* _EXERCISE DESCRIPTION_
Until the line containing "actions and the" has been reproduced, keep reproducing each line of the material below exactly, starting with the first.

* _DATA LISTING_
(* ===== verification/Review.v ===== *)
(** * The combined review and the agent gate
      ([ordin/trajectory.py], [ordin/review.py], [ordin/api.py], [ordin/agent.py])

    A command review starts from the risk review, lets the trajectory of prior
    actions and the stated intent raise it, and is turned into a disposition by
    the gate.  The command search ([ordin/search.py], a ranking over floating
    point scores) is a parameter: what it returns, and the comparison of a
    score with three quarters of another. *)
From stdpp Require Import base list strings gmap sets.
From Stdlib Require Import Bool Ascii ZArith Lia.
From S2P Require Import Prelude PyStr Policy Json Shell Context Regex Catalog Effects Analyzers Risk Semantics Temporal.
#[local] Open Scope py_scope.

(** ** Trajectories *)

Record ObservedAction := {
  oa_command : string;
  oa_effects : gset string;
  oa_categories : gset string;
  oa_risk : string }.

Record TrajectoryFinding := {
  tf_risk : string;
  tf_category : string;
  tf_reason : string;
  tf_safer_next_step : option string }.

Record TrajectoryEvaluation := {
  trace_length : nat;
  findings : list TrajectoryFinding }.

Definition TrajectoryEvaluation_risk (e : TrajectoryEvaluation) : res (option string) :=
  highest_risk (map tf_risk (findings e)).
Definition TrajectoryEvaluation_categories (e : TrajectoryEvaluation) : list string :=
  sorted_set (map tf_category (findings e)).

Definition observe_action (st : Store) (command : string) (context : option ExecutionContext)
    (review : option RiskReview) : res ObservedAction :=
  risk_review ← match review with
                | Some r => Ok r
                | None => check_command st command context
                end;
  semantics ← semantic_evidence_for_command st command context;
  Ok {| oa_command := command; oa_effects := list_to_set (effects semantics);
        oa_categories := list_to_set (rv_risk_categories risk_review);
        oa_risk := rv_risk risk_review |}.

Definition finding_of_match (m : TemporalMatch) : TrajectoryFinding :=
  {| tf_risk := tm_risk m; tf_category := tm_category m; tf_reason := tm_reason m;
     tf_safer_next_step := tm_safer_next_step m |}.

(** [policy] is [default_temporal_policy()], which is read from a data file. *)
Definition evaluate_trajectory (st : Store) (policy : list TemporalRule)
    (trace : option ActionTrace) (current_command : string)
    (context : option ExecutionContext) (current_review : option RiskReview)
  : res TrajectoryEvaluation :=
  match trace with
  | None => Ok {| trace_length := 0; findings := [] |}
  | Some t =>
      match trace_actions t with
      | [] => Ok {| trace_length := 0; findings := [] |}
      | actions =>
          prior ← all_ok (map (λ action, temporal_evidence_for_command st
                                           (trace_command action) context None) actions);
          current ← temporal_evidence_for_command st current_command context current_review;
          let evaluation := evaluate_policy policy prior current in
          Ok {| trace_length := length actions;
                findings := map finding_of_match (te_matches evaluation) |}
      end
  end.

(** ** Command reviews *)

Record CommandReview := {
  cr_intent : option string;
  cr_command : string;
  cr_decision : Decision;
  cr_risk : string;
  cr_reasons : list string;
  cr_safer_next_step : option string;
  cr_related_commands : list string;
  cr_intent_alignment : string;
  cr_context : option ExecutionContext;
  cr_trace : option ActionTrace;
  cr_trace_length : nat;
  cr_trajectory_categories : list string }.

#[export] Instance CommandReview_SupportsDecision : SupportsDecision CommandReview :=
  λ r, decision_str (cr_decision r).

Definition REVIEW_SCHEMA_VERSION : string := "ordin.review.v1".
Definition CommandReview_as_dict (r : CommandReview) : json :=
  JObj [("schema_version", JStr REVIEW_SCHEMA_VERSION); ("intent", jstr (cr_intent r));
        ("command", JStr (cr_command r)); ("decision", JStr (decision_str (cr_decision r)));
        ("risk", JStr (cr_risk r)); ("reasons", jstrings (cr_reasons r));
        ("safer_next_step", jstr (cr_safer_next_step r));
        ("related_commands", jstrings (cr_related_commands r));
        ("intent_alignment", JStr (cr_intent_alignment r));
        ("context", opt_json ExecutionContext_as_dict (cr_context r));
        ("trace", opt_json ActionTrace_as_dict (cr_trace r));
        ("trace_length", JInt (Z.of_nat (cr_trace_length r)));
        ("trajectory_categories", jstrings (cr_trajectory_categories r))].

(** The intent counts when it is a non-empty text. *)
Definition stated (intent : option string) : option string :=
  match intent with
  | Some i => if truthy i then Some i else None
  | None => None
  end.

(** [next((finding.safer_next_step for ... if ...), None)]. *)
Fixpoint first_safer (l : list TrajectoryFinding) : option string :=
  match l with
  | [] => None
  | f :: l' =>
      match tf_safer_next_step f with
      | Some s => if truthy s then Some s else first_safer l'
      | None => first_safer l'
      end
  end.

(** What the rest of the review works on. *)
Record Draft := {
  d_decision : Decision;
  d_risk : string;
  d_reasons : list string;
  d_safer : option string }.

Definition draft_of (risk : RiskReview) : Draft :=
  {| d_decision := rv_decision risk; d_risk := rv_risk risk; d_reasons := rv_reasons risk;
     d_safer := rv_safer_next_step risk |}.

(** [if trajectory.risk is not None: ...]. *)
Definition apply_trajectory (d : Draft) (trajectory : TrajectoryEvaluation) : res Draft :=
  risk ← TrajectoryEvaluation_risk trajectory;
  match risk with
  | None => Ok d
  | Some t =>
      review_risk ← max_risk (d_risk d) t;
      Ok {| d_decision := stronger_decision (d_decision d) (decision_for_risk t);
            d_risk := review_risk;
            d_reasons := _append_unique (d_reasons d) (map tf_reason (findings trajectory));
            d_safer :=
              if negb (review_risk =s d_risk d) then
                match first_safer (findings trajectory) with
                | Some s => Some s
                | None => d_safer d
                end
              else d_safer d |}
  end.

(** [if intent_alignment == "mismatch": ...]. *)
Definition apply_alignment (d : Draft) (alignment : string) (alignment_reasons : list string)
  : res Draft :=
  if alignment =s "mismatch" then
    review_risk ← max_risk (d_risk d) "medium";
    Ok {| d_decision := stronger_decision (d_decision d) Warn;
          d_risk := review_risk;
          d_reasons := _append_unique (d_reasons d) alignment_reasons;
          d_safer := d_safer d |}
  else Ok d.

Section review.
Context {score : Type}.
(** [a.score >= b.score * 0.75]. *)
Context (close_to : score → score → bool).

Record SearchResult := { sr_command : string; sr_score : score }.

(** [search(query, limit=3)]. *)
Context (search : string → res (list SearchResult)).

Definition warn_for_intent_mismatch (command : string) (intent : option string)
    (related : list SearchResult) : string * list string :=
  match stated intent with
  | None => ("not_provided", [])
  | Some intent =>
      match match executable_name command with
            | Some e => if truthy e then Some e else None
            | None => None
            end with
      | None => ("unknown", ["could not identify the command executable"])
      | Some executable =>
          match related with
          | [] => ("unknown", ["no command graph match found for intent " +:+ dquoted intent])
          | top :: _ =>
              let executable_result :=
                List.find (λ item, sr_command item =s executable) related in
              if match executable_result with
                 | Some item => (sr_command item =s sr_command top)
                                || close_to (sr_score item) (sr_score top)
                 | None => false
                 end
              then ("matched", [])
              else ("mismatch", ["command " +:+ dquoted executable
                                 +:+ " is not one of the top command matches for intent "
                                 +:+ dquoted intent])
          end
      end
  end.

Definition review_command (st : Store) (policy : list TemporalRule) (command : string)
    (intent : option string) (context : option ExecutionContext) (trace : option ActionTrace)
    (_risk_review : option RiskReview) : res CommandReview :=
  risk ← match _risk_review with
         | Some r => Ok r
         | None => check_command st command context
         end;
  related ← search (default command (stated intent));
  let related_commands := map sr_command related in
  let (intent_alignment, alignment_reasons) :=
    warn_for_intent_mismatch command intent related in
  trajectory ← evaluate_trajectory st policy trace command context (Some risk);
  d ← apply_trajectory (draft_of risk) trajectory;
  d ← apply_alignment d intent_alignment alignment_reasons;
  Ok {| cr_intent := intent; cr_command := command; cr_decision := d_decision d;
        cr_risk := d_risk d; cr_reasons := d_reasons d; cr_safer_next_step := d_safer d;
        cr_related_commands := related_commands; cr_intent_alignment := intent_alignment;
        cr_context := context; cr_trace := trace; cr_trace_length := trace_length trajectory;
        cr_trajectory_categories := TrajectoryEvaluation_categories trajectory |}.

(** ** The library entry point *)

(** The members of [Ordin] that a command review reads. *)
Record Ordin := {
  or_context : option ExecutionContext;
  or_trace : option ActionTrace;
  or_policy : ReviewPolicy }.

(** [a if a is not None else b]. *)
Definition or_else {A} (a b : option A) : option A :=
  match a with Some _ => a | None => b end.

Definition check (st : Store) (o : Ordin) (command : string)
    (context : option ExecutionContext) : res RiskReview :=
  check_command st command (or_else context (or_context o)).

Definition review (st : Store) (policy : list TemporalRule) (o : Ordin) (command : string)
    (intent : option string) (context : option ExecutionContext) (trace : option ActionTrace)
  : res CommandReview :=
  review_command st policy command intent (or_else context (or_context o))
    (or_else trace (or_trace o)) None.

(** [review_request] of a parsed request. *)
Definition review_request (st : Store) (policy : list TemporalRule) (o : Ordin)
    (parsed : ReviewRequest) : res CommandReview :=
  review_command st policy (rq_command parsed) (rq_intent parsed)
    (or_else (rq_context parsed) (or_context o)) (or_else (rq_trace parsed) (or_trace o)) None.

(** [Ordin.allows] of a command review, which has no provenance. *)
Definition Ordin_allows (o : Ordin) (r : CommandReview) : res bool := allows (or_policy o) r.

(** ** The agent gate *)

Inductive AgentDisposition := Execute | Escalate | Deny.
#[export] Instance AgentDisposition_eq_dec : EqDecision AgentDisposition.
Proof. solve_decision. Defined.

(** A decision on a command carries no approval: [evaluate] passes none, and
    approvals bind action reviews only. *)
Record AgentDecision := {
  disposition : AgentDisposition;
  ad_review : CommandReview }.

Definition _disposition (o : Ordin) (r : CommandReview) : res AgentDisposition :=
  if blocked (cr_decision r) then Ok Deny
  else a ← Ordin_allows o r;
       if a : bool then Ok Execute else Ok Escalate.

Definition evaluate (st : Store) (policy : list TemporalRule) (o : Ordin) (command : string)
    (intent : option string) (context : option ExecutionContext) (trace : option ActionTrace)
  : res AgentDecision :=
  r ← review st policy o command intent context trace;
  d ← _disposition o r;
  Ok {| disposition := d; ad_review := r |}.

(** The properties of [AgentDecision].  [approval_fulfilled] asks for an action
    review, so it is false here and every test of it is resolved. *)
Definition execution_eligibility (d : AgentDecision) : string :=
  if bool_decide (disposition d = Execute) then "eligible"
  else if bool_decide (disposition d = Deny) then "denied"
  else "approval_required".
Definition may_execute (d : AgentDecision) : bool := bool_decide (disposition d = Execute).
Definition requires_approval (d : AgentDecision) : bool :=
  bool_decide (disposition d = Escalate).
Definition denied (d : AgentDecision) : bool := bool_decide (disposition d = Deny).
End review.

* _SOLUTION TO THE EXERCISE_
(* ===== verification/Review.v ===== *)
(** * The combined review and the agent gate
      ([ordin/trajectory.py], [ordin/review.py], [ordin/api.py], [ordin/agent.py])

    A command review starts from the risk review, lets the trajectory of prior
    actions and the stated intent raise it, and is turned into a disposition by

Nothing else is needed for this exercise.